Residual Blood Volume:
After rinsing with 200 ml of saline at the end of dialysis, the residual blood volume within the dialyzer should ideally be minimal, usually less than 1.0 ml.
Synthetic membranes have a notable adsorption capacity, allowing them to adsorb proteins from the blood, such as small molecular proteins (β2-MG) and certain therapeutic drugs like erythropoietin, serving both biological and clinical purposes.
Blood Flow Resistance:
Hollow fiber dialyzers may have different internal resistances, with membrane resistance being higher than that of flat plate dialyzers. Typically, resistance should be below 20 mmHg (blood flow rate of 200 ml/min) to avoid increased arterial pressure.
Ultrafiltration Coefficient (Kuf):
Kuf measures the overall ultrafiltration capacity of a specific dialyzer. It represents the volume of liquid that can cross the membrane per hour under a pressure gradient of 1 mmHg. Kuf reflects the membrane’s permeability and is influenced by factors such as pore size, thickness, and surface area.
Some membranes can combine with heparin or other anticoagulants, reducing the required heparin dosage and preventing complications associated with long-term heparin use. Currently, there are no heparin-free dialyzer membranes, but polyethylene vinyl alcohol membranes may reduce heparin usage or be suitable for heparin-free dialysis.
Dialyzer Membrane Material:
Dialyzer membranes are primarily made from cellulose, modified cellulose, or synthetic materials, each with its unique characteristics.
Membrane Surface Area:
The dialyzer’s surface area is related to its clearance rate and ultrafiltration coefficient. However, surface area doesn’t always correlate directly with urea clearance rates.

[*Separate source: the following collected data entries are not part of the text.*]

Definition blk_call (o : blk_op) s : res (Z * option (list Z) * blk_dev_t D) :=
  match o with
  | ReadB k => alone (bdev_read_buffer self MAX_BGET_RETRY cur k s)
  | WriteB k src =>
      '(status, s) ← alone (bdev_write_buffer self MAX_BGET_RETRY cur k src s);
      Ret (status, None, s)
  | SyncB => '(rv, s) ← bdev_sync_buffer s; Ret (rv, None, s)
  end.

Fixpoint blk_calls (ops : list blk_op) s : res (list (Z * option (list Z)) * blk_dev_t D) :=
  match ops with
  | [] => Ret ([], s)
  | o :: ops =>
      '(r, s) ← blk_call o s;
      '(rs, s) ← blk_calls ops s;
      Ret (r :: rs, s)
  end.

(** The contract: an array of blocks. *)
Definition array : Type := Z → option (list Z).

Definition array_op (o : blk_op) (A : array) : array :=
  match o with WriteB k src => λ j, if j =? k then Some src else A j | _ => A end.

Definition array_result (o : blk_op) (A : array) (r : Z * option (list Z)) : Prop :=
  match o with
  | ReadB k => match A k with Some c => r = (OK, Some c) | None => r.1 ≠ OK end
  | WriteB _ _ | SyncB => r = (OK, None)
  end.

Fixpoint array_results (ops : list blk_op) (A : array) (rs : list (Z * option (list Z))) : Prop :=
  match ops, rs with
  | [], [] => True
  | o :: ops, r :: rs => array_result o A r ∧ array_results ops (array_op o A) rs
  | _, _ => False
  end.

(** Any block number may be read; the written ones are on the device. *)
Definition op_ok (A : array) (o : blk_op) : Prop :=
  match o with
  | ReadB k => 0 ≤ k
  | WriteB k src => 0 ≤ k ∧ is_Some (A k) ∧ length src = Z.to_nat BLOCK_SIZE
  | SyncB => True
  end.

Definition array_eq (A A' : array) : Prop := ∀ k, 0 ≤ k → A k = A' k.

Lemma op_ok_mono A A' o :
  (∀ k, 0 ≤ k → is_Some (A k) → is_Some (A' k)) → op_ok A o → op_ok A' o.
Proof. destruct o; cbn; naive_solver. Qed.

Lemma array_op_eq o A A' : array_eq A A' → array_eq (array_op o A) (array_op o A').
Proof. intros He k Hk. destruct o; cbn; try zbool_step; auto. Qed.

Lemma array_ops_eq ops : ∀ A A', array_eq A A' →
  array_eq (foldl (flip array_op) A ops) (foldl (flip array_op) A' ops).
Proof.
  induction ops as [|o ops IH]; intros A A' He; [done|]. cbn. apply IH. by apply array_op_eq.
Qed.

Lemma array_results_eq ops : ∀ A A' rs,
  array_eq A A' → Forall (op_ok A) ops → array_results ops A rs → array_results ops A' rs.
Proof.
  induction ops as [|o ops IH]; intros A A' [|r rs] He Ho; try done. cbn.
  apply Forall_cons in Ho as [Ho Hops]. intros [Hr Hrs]. split.
  - destruct o as [k| |]; try done. cbn in *. by rewrite <- He.
  - apply (IH (array_op o A)); [by apply array_op_eq| |done].
    eapply Forall_impl; [exact Hops|]. intros o' Ho'.
    eapply op_ok_mono; [|exact Ho']. intros k Hk. destruct o; cbn; try zbool_step; eauto.
Qed.

Lemma blk_call_spec o s :
  cache_inv None s → op_ok (content s) o →
  ∃ r s', blk_call o s = Ret (r, s') ∧ cache_inv None s' ∧
    array_result o (content s) r ∧ array_eq (array_op o (content s)) (content s').
Proof.
  intros Hi Ho. destruct o as [k|k src|]; cbn [op_ok blk_call array_op array_result] in Ho |- *.
  - destruct (get_buffer_spec MAX_BGET_RETRY s k Hi Ho) as (x&s1&E1&Hh&Hc1); [left; unfold MAX_BGET_RETRY; lia|].
    destruct (read_with_spec x s1 k Hh) as (status&out&s2&E2&Hi2&Hc2&Hr).
    unfold bdev_read_buffer. rewrite E1. cbn [mbind res_bind]. rewrite E2. cbn.
    eexists _, _. split; [done|]. split; [done|]. rewrite Hc1 in Hr by done.
    split; [|intros j Hj; by rewrite Hc2, Hc1].
    destruct (content s k); [destruct Hr; by subst|done].
  - destruct Ho as (Hk&Hs&Hl).
    destruct (get_buffer_spec MAX_BGET_RETRY s k Hi Hk) as (x&s1&E1&Hh&Hc1); [left; unfold MAX_BGET_RETRY; lia|].
    destruct (write_with_spec x s1 k src Hh) as (s2&E2&Hi2&Hc2); [by rewrite Hc1|done|].
    unfold bdev_write_buffer. rewrite E1. cbn [mbind res_bind]. rewrite E2. cbn.
    eexists _, _. split; [done|]. split; [done|]. split; [done|].
    intros j Hj. rewrite Hc2 by done. zbool_step; [done|by rewrite Hc1].
  - unfold bdev_sync_buffer.
    destruct (sync_buffer_spec None s Hi) as (s1&->&Hi1&_&Hc1&_). cbn.
    eexists _, _. split; [done|]. split; [done|]. split; [done|]. intros j Hj. by rewrite Hc1.
Qed.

Clearance rate and ultrafiltration rate are two crucial functions of a dialyzer, serving as key indicators of its quality. Commonly used indicators for evaluating clearance rates include urea, creatinine, vitamin B12, and β2-MG.
Dialyzer biocompatibility primarily involves its reaction with blood, often leading to complement activation. Enhancing blood/membrane biocompatibility is crucial for improving dialysis quality and minimizing complications.
The hydrophilicity of a dialyzer membrane depends on its chemical composition and how it interacts with water. For instance, cellulose and polyethylene vinyl alcohol membranes exhibit strong hydrophilicity, while polymethyl methacrylate and polyamide have lower hydrophilicity.
Dialyzer membranes should withstand moderate pressure, typically up to 500 mmHg during dialysis, without membrane rupture.
The pre-blood volume within the dialyzer should be moderate, typically ranging from 60 to 80 ml for adult dialyzers. An excessively large pre-blood volume can increase extracorporeal blood volume and potentially cause low blood pressure.
Dialyzers are typically disinfected using one of three methods: ethylene oxide (ETO), gamma radiation, or high-pressure steam (wet or dry). High-pressure steam disinfection is less harmful to humans, but some synthetic membranes may not tolerate it, making ETO the widely used disinfectant.
Ensuring the quality of reused dialyzers is critical. Proper rinsing, purification, and disinfection procedures should be followed. A common benchmark for reused dialyzers is to discard them if capacity decreases by 15% or if the ultrafiltration rate drops by 25%.
Dialyzers that offer satisfactory clearance rates, ultrafiltration rates, and reusability, while maintaining affordability, are considered to have a favorable quality-to-price ratio.